(* ===== verification/Sequence.v ===== *)
(** * Replay and freshness filter

    [sequence.rs]: a 2^20-bit circular bitmap per sender ([SequenceWindow]),
    a map of such windows keyed by [seq_id] ([SequenceFilter]), and the 26-bit
    modular clock comparison [time_diff].  [HashMap] iteration order is
    unspecified, so the two methods that iterate take it as a parameter. *)

From S2P Require Import Prelude Wire.

Definition TS_SHIFT : Z := 10.
Definition MAX_PAST_TICKS : Z := 645.
Definition MAX_FUTURE_TICKS : Z := 59.
Definition WINDOW_BITS : Z := Z.shiftl 1 20.
Definition WINDOW_WORDS : Z := WINDOW_BITS / 64.

Inductive SequenceDrop : Set := Freshness | Replay.

(** Signed difference of two 26-bit tick counters. *)
Definition time_diff (later earlier : Z) : Z :=
  let difference := Z.land (later -{32} earlier) TIME_MASK in
  if Z.shiftl 1 (TIME_BITS - 1) <=? difference
  then as_i32 difference - Z.shiftl 1 TIME_BITS
  else as_i32 difference.

(** The iteration order of a [HashMap]: any enumeration of its entries. *)
Class HashIter := hash_iter : ∀ {V : Type}, gmap Z V → list (Z * V).
Class HashIterSpec `{HashIter} : Prop :=
  hash_iter_perm : ∀ {V} (m : gmap Z V), hash_iter m ≡ₚ map_to_list m.

(** One order that satisfies the law. *)
#[local] Instance toy_iter : HashIter := λ V m, map_to_list m.
#[local] Instance toy_iter_spec : HashIterSpec.
Proof. by intros V m. Qed.

Module SequenceWindow.

Record t := {
  max_seq_no : Z;
  newest_time : Z;
  bitmap : list Z;
}.

#[global] Instance eta_SequenceWindow : Eta t := λ w,
  Build_t (max_seq_no w) (newest_time w) (bitmap w).

(** [1 << (bit & 63)] *)
Definition bit_mask (bit : Z) : Z := Z.shiftl 1 (Z.land bit 63).

(** [(seq_no as u32 & (WINDOW_BITS - 1)) as usize] *)
Definition bit_of (seq_no : Z) : Z := Z.land (wrap 32 seq_no) (WINDOW_BITS - 1).

Definition set (self : t) (seq_no : Z) : comp t :=
  let bit := bit_of seq_no in
  word ← index (bitmap self) (Z.shiftr bit 6);
  bitmap' ← store (bitmap self) (Z.shiftr bit 6) (Z.lor word (bit_mask bit));
  Ret (self <| bitmap := bitmap' |>).

Definition is_set (self : t) (seq_no : Z) : comp bool :=
  let bit := bit_of seq_no in
  word ← index (bitmap self) (Z.shiftr bit 6);
  Ret (negb (Z.land word (bit_mask bit) =? 0)).

Definition clear_bit (self : t) (bit : Z) : comp t :=
  word ← index (bitmap self) (Z.shiftr bit 6);
  bitmap' ← store (bitmap self) (Z.shiftr bit 6)
    (Z.land word (wrap 64 (Z.lnot (bit_mask bit))));
  Ret (self <| bitmap := bitmap' |>).

Definition new (seq_no time : Z) : comp t :=
  set (Build_t seq_no time (vec WINDOW_WORDS 0)) seq_no.

(** One iteration of the bitwise loops of [clear_after]. *)
Definition clear_one (s : Z * Z * t) : comp (Z * Z * t) :=
  let '(bit, remaining, self) := s in
  self ← clear_bit self bit;
  Ret (Z.land (bit +{32} 1) (WINDOW_BITS - 1), remaining - 1, self).

(** One iteration of the wordwise loop. *)
Definition clear_word (s : Z * Z * t) : comp (Z * Z * t) :=
  let '(bit, remaining, self) := s in
  bitmap' ← store (bitmap self) (Z.shiftr bit 6) 0;
  Ret (Z.land (bit +{32} 64) (WINDOW_BITS - 1), remaining - 64,
       self <| bitmap := bitmap' |>).

Definition clear_after (self : t) (old_max count : Z) : comp t :=
  let fuel := Z.to_nat count in
  let bit := Z.land (wrap 32 (old_max +{64} 1)) (WINDOW_BITS - 1) in
  s ← while fuel
    (λ '(bit, remaining, _),
       negb (remaining =? 0) && negb (Z.land bit 63 =? 0))
    clear_one (bit, count, self);
  s ← while fuel (λ '(_, remaining, _), 64 <=? remaining) clear_word s;
  s ← while fuel (λ '(_, remaining, _), negb (remaining =? 0)) clear_one s;
  Ret (snd s).

Definition insert (self : t) (seq_no time : Z)
    : comp (result SequenceDrop unit * t) :=
  let finish (self : t) : comp (result SequenceDrop unit * t) :=
    if 0 <? time_diff time (newest_time self)
    then Ret (Ok tt, self <| newest_time := time |>)
    else Ret (Ok tt, self) in
  if seq_no <=? max_seq_no self then
    if WINDOW_BITS <=? max_seq_no self - seq_no then Ret (Err Replay, self) else
    seen ← is_set self seq_no;
    if (seen : bool) then Ret (Err Replay, self) else
    self ← set self seq_no;
    finish self
  else
    let delta := seq_no - max_seq_no self in
    self ←
      (if WINDOW_BITS <=? delta
       then Ret (self <| bitmap ::= fmap (λ _, 0) |>)
       else clear_after self (max_seq_no self) (wrap 32 delta));
    let self := self <| max_seq_no := seq_no |> in
    self ← set self seq_no;
    finish self.

End SequenceWindow.

Module SequenceFilter.

Record t := { windows : gmap Z SequenceWindow.t }.

(** [SequenceFilter::default()] *)
Definition default : t := Build_t ∅.

(** [self.windows.len()] *)
Definition filter_len (self : t) : Z := Z.of_nat (size (windows self)).

Definition check_and_insert (self : t)
    (current_time packet_time seq_id seq_no : Z)
    : comp (result SequenceDrop unit * t) :=
  let age := time_diff current_time packet_time in
  if MAX_PAST_TICKS <? age then Ret (Err Freshness, self) else
  if age <? - MAX_FUTURE_TICKS then Ret (Err Freshness, self) else
  match windows self !! seq_id with
  | Some window =>
      '(r, window) ← SequenceWindow.insert window seq_no packet_time;
      Ret (r, Build_t (<[seq_id := window]> (windows self)))
  | None =>
      window ← SequenceWindow.new seq_no packet_time;
      Ret (Ok tt, Build_t (<[seq_id := window]> (windows self)))
  end.

(** The order of [sort_by_key(|(_, time)| time_diff(current_time, *time))];
    [merge_sort] is stable, as [sort_by_key] is. *)
Definition age_le (current_time : Z) (x y : Z * Z) : Prop :=
  time_diff current_time (snd x) <= time_diff current_time (snd y).

#[global] Instance age_le_dec current_time : RelDecision (age_le current_time).
Proof. intros x y. apply Z_le_dec. Defined.

Section iteration.
Context `{HashIter}.

Definition remove_expired (self : t) (current_time cap : Z) : list Z * t :=
  if filter_len self <=? cap then ([], self) else
  let expired :=
    (λ '(seq_id, window), (seq_id, SequenceWindow.newest_time window)) <$>
      List.filter
        (λ '(_, window),
           MAX_PAST_TICKS
           <? time_diff current_time (SequenceWindow.newest_time window))
        (hash_iter (windows self)) in
  let expired := reverse (merge_sort (age_le current_time) expired) in
  let remove_count := len expired `min` (filter_len self - cap) in
  let expired := take (Z.to_nat remove_count) expired in
  (expired.*1,
   Build_t (foldl (λ m '(seq_id, _), delete seq_id m) (windows self) expired)).

Definition next_expiry_delay_ms (self : t) (current_time cap : Z) : option Z :=
  if filter_len self <=? cap then None else
  let delays :=
    (λ '(_, window),
       let age := time_diff current_time (SequenceWindow.newest_time window) in
       wrap 64 (Z.shiftl ((MAX_PAST_TICKS + 1 - age) `max` 0) TS_SHIFT)) <$>
      hash_iter (windows self) in
  match delays with
  | [] => None
  | d :: ds => Some (foldl Z.min d ds)
  end.

End iteration.
End SequenceFilter.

- _Task statement_
Once the line with "Module SequenceFilter." is found in the records above, print exactly that line and every line after it through the line with "let age := time_diff current_time (SequenceWindow.newest_time".

- _Answer space_
Module SequenceFilter.

Record t := { windows : gmap Z SequenceWindow.t }.

(** [SequenceFilter::default()] *)
Definition default : t := Build_t ∅.

(** [self.windows.len()] *)
Definition filter_len (self : t) : Z := Z.of_nat (size (windows self)).

Definition check_and_insert (self : t)
    (current_time packet_time seq_id seq_no : Z)
    : comp (result SequenceDrop unit * t) :=
  let age := time_diff current_time packet_time in
  if MAX_PAST_TICKS <? age then Ret (Err Freshness, self) else
  if age <? - MAX_FUTURE_TICKS then Ret (Err Freshness, self) else
  match windows self !! seq_id with
  | Some window =>
      '(r, window) ← SequenceWindow.insert window seq_no packet_time;
      Ret (r, Build_t (<[seq_id := window]> (windows self)))
  | None =>
      window ← SequenceWindow.new seq_no packet_time;
      Ret (Ok tt, Build_t (<[seq_id := window]> (windows self)))
  end.

(** The order of [sort_by_key(|(_, time)| time_diff(current_time, *time))];
    [merge_sort] is stable, as [sort_by_key] is. *)
Definition age_le (current_time : Z) (x y : Z * Z) : Prop :=
  time_diff current_time (snd x) <= time_diff current_time (snd y).

#[global] Instance age_le_dec current_time : RelDecision (age_le current_time).
Proof. intros x y. apply Z_le_dec. Defined.

Section iteration.
Context `{HashIter}.

Definition remove_expired (self : t) (current_time cap : Z) : list Z * t :=
  if filter_len self <=? cap then ([], self) else
  let expired :=
    (λ '(seq_id, window), (seq_id, SequenceWindow.newest_time window)) <$>
      List.filter
        (λ '(_, window),
           MAX_PAST_TICKS
           <? time_diff current_time (SequenceWindow.newest_time window))
        (hash_iter (windows self)) in
  let expired := reverse (merge_sort (age_le current_time) expired) in
  let remove_count := len expired `min` (filter_len self - cap) in
  let expired := take (Z.to_nat remove_count) expired in
  (expired.*1,
   Build_t (foldl (λ m '(seq_id, _), delete seq_id m) (windows self) expired)).

Definition next_expiry_delay_ms (self : t) (current_time cap : Z) : option Z :=
  if filter_len self <=? cap then None else
  let delays :=
    (λ '(_, window),
       let age := time_diff current_time (SequenceWindow.newest_time window) in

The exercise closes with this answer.